So look at the source code before you compile the program. There have been a number of cases where trojan horse code has shown up in open source software (for example, in DNS support code). Despite all this, the sophisticated features and Open Source make Back Orifice a nice program to learn from. Programs like Back Orifice would be much less dangerous if Microsoft paid any real attention to security. The fact that executable e-mail enclosures can install a trojan horse like Back Orifice on a Microsoft system is inexcusable on Microsoft's part. Given the current state of security on Windows NT, I would never use a Windows NT system as an Internet front end.

Update: January 13, 2000

The Cult of the Dead Cow web page seems to be a dead end. All that is seen is something that says "filling ditches with snitches, head up cDc 2000". I did not find any links to click elsewhere. The cDc folk are also associated with L0pht Heavy Industries. The L0pht folk have recently formed a venture funded company known as @Stake, which specializes in computer security issues.

Update: September 29, 2003

The company @Stake does not resemble the sort of company that I would have expected the CdC/L0pht people to be involved with. @Stake recently announced that they fired their Chief Technology Officer, Daniel Geer for co-authoring a report critical of Microsoft. Given that the L0pht fold wrote Back Orifice, this is a strange turn of events. I have moved my notes on Daniel Geer's firing and @Stake off this web page, since this web page is already so long. These notes can be found here.

Update: August 7, 2005

The Cult of the Dead Cow web page is back. I'm trying to get them to sell Cult of the Dead Cow teeshirts with the way cool graphic from the front page (La Vaca es Muerto).

Snort: Protection from Subversive Software Developers

Snort is a open source packet sniffer and intrusion detection package. It is described in the article Snort - Lightweight Intrusion Detection for Networks by Martin Roesch. Snort runs on both Unix systems and Windows systems.

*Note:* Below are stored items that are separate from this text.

(** *** Draining one LP *)

(** One superseded timer leaves the LP's map and the pending keys. *)
Definition drain_timer (lp_slot : nat) ex (timer : SupersededTimer)
  : fueled ExecutionError (RoundExecutor M) :=
  future ← or_panic (ex_futures ex !! lp_slot);
  r ← lift_result (remove_superseded_timer future timer);
  Some (Ok (ex <| ex_futures ::= <[lp_slot := r.2]> |>
               <| ex_pending_keys ::= fun keys => (bs_remove (key r.1) keys).2 |>)).

(** One child is continued with, put in the LP's map, or put in the outbox. *)
Definition drain_child (lp_slot : nat) (node : NodeId) (direct_child : option Event)
    d (child : Event) : fueled ExecutionError (Drain M) :=
  let '(fresh, pending_keys) := bs_insert (key child) (ex_pending_keys (dn_executor d)) in
  if negb fresh then Some (Err (DuplicateEventKey (key child))) else
  let d := d <| dn_executor ::= fun ex => ex <| ex_pending_keys := pending_keys |> |> in
  if target child =? node then
    if bool_decide (direct_child = Some child) then
      Some (Ok (d <| dn_continuation := Some child |>
                  <| dn_same_time_continuations ::= fun n => saturating_add n 1 |>))
    else
      future ← or_panic (ex_futures (dn_executor d) !! lp_slot);
      match bm_get (key child) future with
      | Some _ => Some (Err (DuplicateEventKey (key child)))
      | None =>
          let d := d <| dn_executor ::= fun ex =>
            ex <| ex_futures ::= <[lp_slot := bm_insert (key child) child future]> |> |> in
          if bool_decide (event_fel_class (kind child) = FallbackHeap) then
            n ← lift_result (ok_or (checked_add (dn_fallback_classified_pushes d) 1)
                               (CounterOverflow node));
            Some (Ok (d <| dn_fallback_classified_pushes := n |>))
          else Some (Ok d)
      end
  else Some (Ok (d <| dn_outbox ::= fun outbox => outbox ++ [child] |>)).

(** The body of the drain loop, once its event is chosen. *)
Definition drain_event (lp_slot : nat) (node : NodeId) (event : Event) d
  : fueled ExecutionError (Drain M) :=
  let ex := dn_executor d <| ex_pending_keys ::= fun keys => (bs_remove (key event) keys).2 |> in
  r ← m_dispatch event (ex_transitions ex);
  let '(children, superseded, transitions) := r in
  ex ← fueled_fold (drain_timer lp_slot) (ex <| ex_transitions := transitions |>) superseded;
  future ← or_panic (ex_futures ex !! lp_slot);
  let direct_child :=
    match children with
    | [child] =>
        if is_same_time_tx_ready_continuation event child node (first_key future)
        then Some child else None
    | _ => None
    end in
  d ← fueled_fold (drain_child lp_slot node direct_child) (d <| dn_executor := ex |>) children;
  Some (Ok (d <| dn_events_processed ::= fun n => saturating_add n 1 |>)).

(** The event the loop takes next: the continuation, or the LP's first event
    below the horizon. *)
Definition drain_next (lp_slot : nat) (exclusive_horizon_ns : Z) d
  : fueled ExecutionError (option (Event * Drain M)) :=
  match dn_continuation d with
  | Some event => Some (Ok (Some (event, d <| dn_continuation := None |>)))
  | None =>
      future ← or_panic (ex_futures (dn_executor d) !! lp_slot);
      match future with
      | (key, event) :: rest =>
          if time_ns key <? exclusive_horizon_ns then
            Some (Ok (Some (event, d <| dn_executor ::= fun ex =>
                                    ex <| ex_futures ::= <[lp_slot := rest]> |> |>)))
          else Some (Ok None)
      | [] => Some (Ok None)
      end
  end.

Fixpoint drain_loop (fuel lp_slot : nat) (node : NodeId) (exclusive_horizon_ns : Z) d
  : fueled ExecutionError (Drain M) :=
  next ← drain_next lp_slot exclusive_horizon_ns d;
  match next, fuel with
  | None, _ => Some (Ok d)
  | Some _, O => None
  | Some (event, d), S fuel =>
      d ← drain_event lp_slot node event d;
      drain_loop fuel lp_slot node exclusive_horizon_ns d
  end.

Definition drain_lp (fuel : nat) ex (lp_slot : nat) (exclusive_horizon_ns : Z)
  : fueled ExecutionError (RoundExecutor M * DrainedLp) :=
  node ← or_panic (im_nodes image !! lp_slot);
  d ← drain_loop fuel lp_slot (nd_id node) exclusive_horizon_ns (mkDrain ex None 0 0 0 []);
  Some (Ok (dn_executor d,
    mkDrained (mkLpRoundWork (nd_id node) (dn_events_processed d)
                 (dn_same_time_continuations d) (dn_fallback_classified_pushes d))
      (dn_outbox d))).

(** *** One round *)

(** The locals of a round that its loops update. *)
Record RoundState := mkRoundState {
  rs_executor : RoundExecutor M;
  rs_outboxes : list (list Event);
  rs_lp_work : list LpRoundWork;
  rs_events_processed : Z;
  rs_frontier_updates : Z;
  rs_physical_lp_probes : Z;
}.

(** Only nonempty outboxes are kept. *)
Definition push_outbox (outboxes : list (list Event)) (outbox : list Event) : list (list Event) :=
  match outbox with
  | [] => outboxes
  | _ => outboxes ++ [outbox]
  end.

Definition drain_entry (fuel : nat) (horizon : Z) (s : RoundState) (entry : FrontierEntry)
  : fueled ExecutionError RoundState :=
  let physical_lp_probes := saturating_add (rs_physical_lp_probes s) 1 in
  r ← drain_lp fuel (rs_executor s) (fe_lp_slot entry) horizon;
  let '(ex, drained) := r in
  let events_processed :=
    saturating_add (rs_events_processed s) (lw_events_processed (dl_work drained)) in
  let outboxes := push_outbox (rs_outboxes s) (dl_outbox drained) in
  r ← update_frontier ex (fe_lp_slot entry) physical_lp_probes;
  let '(ex, physical_lp_probes) := r in
  Some (Ok (mkRoundState ex outboxes (rs_lp_work s ++ [dl_work drained]) events_processed
              (saturating_add (rs_frontier_updates s) 1) physical_lp_probes)).

(** One event of an exchanged group enters its LP's map. *)
Definition exchange_event (horizon : Z) (lp_slot : nat) ex (event : Event)
  : fueled ExecutionError (RoundExecutor M) :=
  if time_ns (key event) <? horizon then
    Some (Err (RemoteEventBeforeHorizon (key event) horizon))
  else
    future ← or_panic (ex_futures ex !! lp_slot);
    match bm_get (key event) future with
    | Some _ => Some (Err (DuplicateEventKey (key event)))
    | None =>
        Some (Ok (ex <| ex_futures ::= <[lp_slot := bm_insert (key event) event future]> |>))
    end.

(** The exchange loop: one group of equal targets per iteration; every
    iteration consumes an event, so their number is enough fuel. *)
Fixpoint exchange (fuel : nat) (horizon : Z) (remote_events : list Event) ex
    (frontier_updates physical_lp_probes : Z)
  : fueled ExecutionError (RoundExecutor M * Z * Z) :=
  match remote_events, fuel with
  | [], _ => Some (Ok (ex, frontier_updates, physical_lp_probes))
  | _, O => None
  | first :: _, S fuel =>
      lp_slot ← lift_result (ok_or (node_slot image (target first)) (UnknownNode (target first)));
      let physical_lp_probes := saturating_add physical_lp_probes 1 in
      let group := take_while (fun event => target event =? target first) remote_events in
      ex ← fueled_fold (exchange_event horizon lp_slot) ex group;
      r ← update_frontier ex lp_slot physical_lp_probes;
      let '(ex, physical_lp_probes) := r in
      exchange fuel horizon (drop (length group) remote_events) ex
        (saturating_add frontier_updates 1) physical_lp_probes
  end.

Definition round_horizon (run_end frontier_ns : Z) (minimum_lookahead_ns : option Z) : Z :=
  let lookahead_end :=
    match minimum_lookahead_ns with
    | None => TIME_AFTER_U64_MAX
    | Some delay => Z.min (frontier_ns + delay) TIME_AFTER_U64_MAX
    end in
  Z.min run_end lookahead_end.

(** No LP may be left below the horizon. *)
Definition check_drained (horizon : Z) (entry : option FrontierEntry) ex
  : fueled ExecutionError unit :=
  match entry with
  | Some entry =>
      if fe_time_ns entry <? horizon then
        future ← or_panic (ex_futures ex !! fe_lp_slot entry);
        key ← or_panic (first_key future);
        Some (Err (EventBelowHorizonAfterDrain key horizon))
      else Some (Ok tt)
  | None => Some (Ok tt)
  end.

Definition parallel_efficiency (events_processed : Z) (lp_work : list LpRoundWork) : Q :=
  let active_lp_count := Z.of_nat (length lp_work) in
  let max_work := foldl Z.max 0 (lw_events_processed <$> lp_work) in
  if (active_lp_count =? 0) || (max_work =? 0) then 1%Q
  else Qdiv (inject_Z events_processed) (inject_Z active_lp_count * inject_Z max_work).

Ethereal is another network sniffing program. Like many tools Ethereal can be used a number of ways. I've used it to track down network problems on my local network.

BSD UNIX: live free or die

Those who do not know history are doomed to repeat it.

The study of an academic discipline like computer science is, in large part, the study of history. We learn what others have done before. With Linux there seems to be an entire generation that is almost willfully ignorant of history. Linux has a monolithic kernel which is now so big that it is a struggle for anyone to understand it. Before Linux other operating systems like Mach, BSD Unix and even Windows NT were moving away from a monolithic structure into an operating system composed of components.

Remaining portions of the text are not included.